On Aug 24, 2007, at 2:36 PM, woodelf wrote:
Anyway, You
will end up spending all of your money on the tooling.
Even crappy simple molds are *expensive* - for the standard switch
handle (I am guessing you are talking about the paddles on a PDP-8/e
and such), I would bet that just the mold would start out at five
hundred bucks, from a discount tool and die shop (with a resulting
horrid job). For a good professional job, get into four figures.
<sarcasm> Ok America only DOES BIG BUISNESS today with BIG WAGES </
sarcarm>
Well, America has big wages if your title begins with "chief" and
ends with "officer". Rest in peace, American middle class.
I would expect since you are making a copy of a
exsisting product
you could have small production run made cheaply. With just a
kitchen table
in my one-room apartment there is no way I could do any of the work
duplicating handles.
That is minor point however since nobody seems to have a interest
in having
handles made.
I have an interest, but only for a handful. Will is right; the
molds will be the killer. I worked on a commercial product a few
years ago that used a two-part plastic chassis that was about the
size of a small book. The two halves were very, very simple...no
weird shapes, and not difficult for mold design. The "cheap"

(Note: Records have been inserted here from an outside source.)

(** X13.  When a socket opens while the gate of its entity is up and the
    client secret is not configured, the 'open' listener throws a
    TypeError out of the signature computation: no frame is sent, no
    entity is written, and the socket is left open. *)
Theorem X13_open_without_secret_throws (s : State) (k : SockId) (w : WebSocket)
    (l : Listeners) (cn : Conn) :
  sockets s !! k = Some w ->
  listeners w = Some l ->
  heap s !! listener_conn l = Some cn ->
  shouldReconnect cn = true ->
  clientSecret = None ->
  exists m s',
    handle (on_open k) s = Throw (TypeError m) s' /\
    calls s' = calls s /\
    heap s' = heap s /\
    timers s' = timers s /\
    socket_readyState k s' = Some OPEN.
Proof.
  intros Hk Hl Hc Hgate Hkey.
  unfold handle, emit_open. mstep. rewrite Hk. mstep. rewrite Hl. unfold bind at 1.
  destruct l as [sid stid c|mu sid stid ss c]; cbn [listener_conn] in Hc;
    unfold signaling_on_open, media_on_open, deref, generateSignature, bind, gets;
    mstep; rewrite (list_lookup_total_correct _ _ _ Hc), Hgate, Hkey; mstep;
    eexists _, _; (split; [reflexivity|]); mstep; repeat split;
    unfold socket_readyState; mstep;
    rewrite !list_lookup_alter_eq, Hk; reflexivity.
Qed.

(** X14.  When a signaling socket closes, its listener marks the
    signaling sub-record "closed" and schedules one reconnection, 3000 ms
    later, exactly when the gate of the entity is up.  It makes no call
    on the library: the reconnection never happens at once. *)
Theorem X14_signaling_close_schedules_a_retry (s : State) (k : SockId)
    (sid stid : string) (c : ConnRef) (cn : Conn) :
  signaling_socket s k sid stid c ->
  heap s !! c = Some cn ->
  exists s',
    handle (on_close k) s = Return tt s' /\
    timers s' = (if shouldReconnect cn
                 then timers s ++ [(3000, SignalingRetry sid stid c)]
                 else timers s)%list /\
    heap s' = alter (on_signaling (with_state closed)) c (heap s) /\
    calls s' = calls s /\
    activeConnections s' = activeConnections s /\
    socket_readyState k s' = Some CLOSED.
Proof.
  unfold signaling_socket. intros Hk Hc.
  destruct (sockets s !! k) as [w|] eqn:Ew; [|discriminate].
  injection Hk as Hl.
  unfold handle, emit_close. mstep. rewrite Ew. mstep. rewrite Hl.
  unfold signaling_on_close, deref, bind, gets. mstep.
  rewrite (alter_lookup_total_hit _ _ _ _ Hc). mstep.
  assert (socket_readyState k
            (set_sockets (alter (with_readyState CLOSED) k (sockets s)) s) = Some CLOSED)
    as Hclosed by (unfold socket_readyState; mstep;
                   rewrite list_lookup_alter_eq, Ew; reflexivity).
  destruct (shouldReconnect cn); mstep;
    (eexists; split; [reflexivity|]); repeat split; exact Hclosed.
Qed.

(** X15.  When the reconnection timer of a signaling socket runs out
    while the gate is up, the program connects again to the endpoint
    stored in the entity and hands the new socket to the same entity: no
    entity is allocated, the registry is not written, and the media
    sub-record is left as it was. *)
Theorem X15_signaling_retry_reuses_the_entity (s : State) (i : nat) (d : Z)
    (sid stid : string) (c : ConnRef) (cn : Conn) :
  reachable s ->
  timers s !! i = Some (d, SignalingRetry sid stid c) ->
  heap s !! c = Some cn ->
  shouldReconnect cn = true ->
  ws_url_ok (JStr (serverUrls cn)) = true ->
  let k := length (sockets s) in
  exists s',
    handle (on_timeout i) s = Return tt s' /\
    calls s' = (calls s ++ [new_WebSocket (by_signaling sid) (JStr (serverUrls cn))])%list /\
    sockets s' = (sockets s ++ [mkWebSocket (JStr (serverUrls cn)) CONNECTING
                                  (Some (SignalingListeners sid stid c)) 0])%list /\
    heap s' = alter (on_signaling (with_state connecting)) c
                (alter (on_signaling (with_socket (Some k))) c (heap s)) /\
    activeConnections s' = activeConnections s /\
    timers s' = delete i (timers s).
Proof.
  intros Hr Hi Hc Hgate Hu k.
  assert (String.prefix "ws" (serverUrls cn) = true) as Hp.
  { clear Hi Hgate Hu. revert c cn Hc. induction Hr as [|s ev Hr IH He].
    - intros c cn H. inversion H.
    - intros c cn. exact (endpoints_validated_step ev s IH c cn). }
  unfold handle, fire. mstep. rewrite Hi. mstep.
  rewrite (list_lookup_total_correct _ _ _ Hc), Hgate.
  unfold connectToSignalingWebSocket, WebSocket_new. mstep.
  rewrite Hp, (prefix_ws_truthy _ Hp). mstep. rewrite Hu. mstep.
  eexists. split; [reflexivity|]. mstep. rewrite alter_at_end. repeat split.
Qed.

aluminum molds cost us about $10,000 to have made, and the good
stainless steel ones (last much longer) were to cost about $18,000.
Molds for small parts such as switch handles will be cheaper, and
there's a side benefit to their small size: we might be able to
design one mold that can make several different types of switch
handles (PDP8/e-PDP11/20 style, PDP11/45-PDP11/70 style, etc) in one
shot. DEC didn't use that many different styles of switch handles.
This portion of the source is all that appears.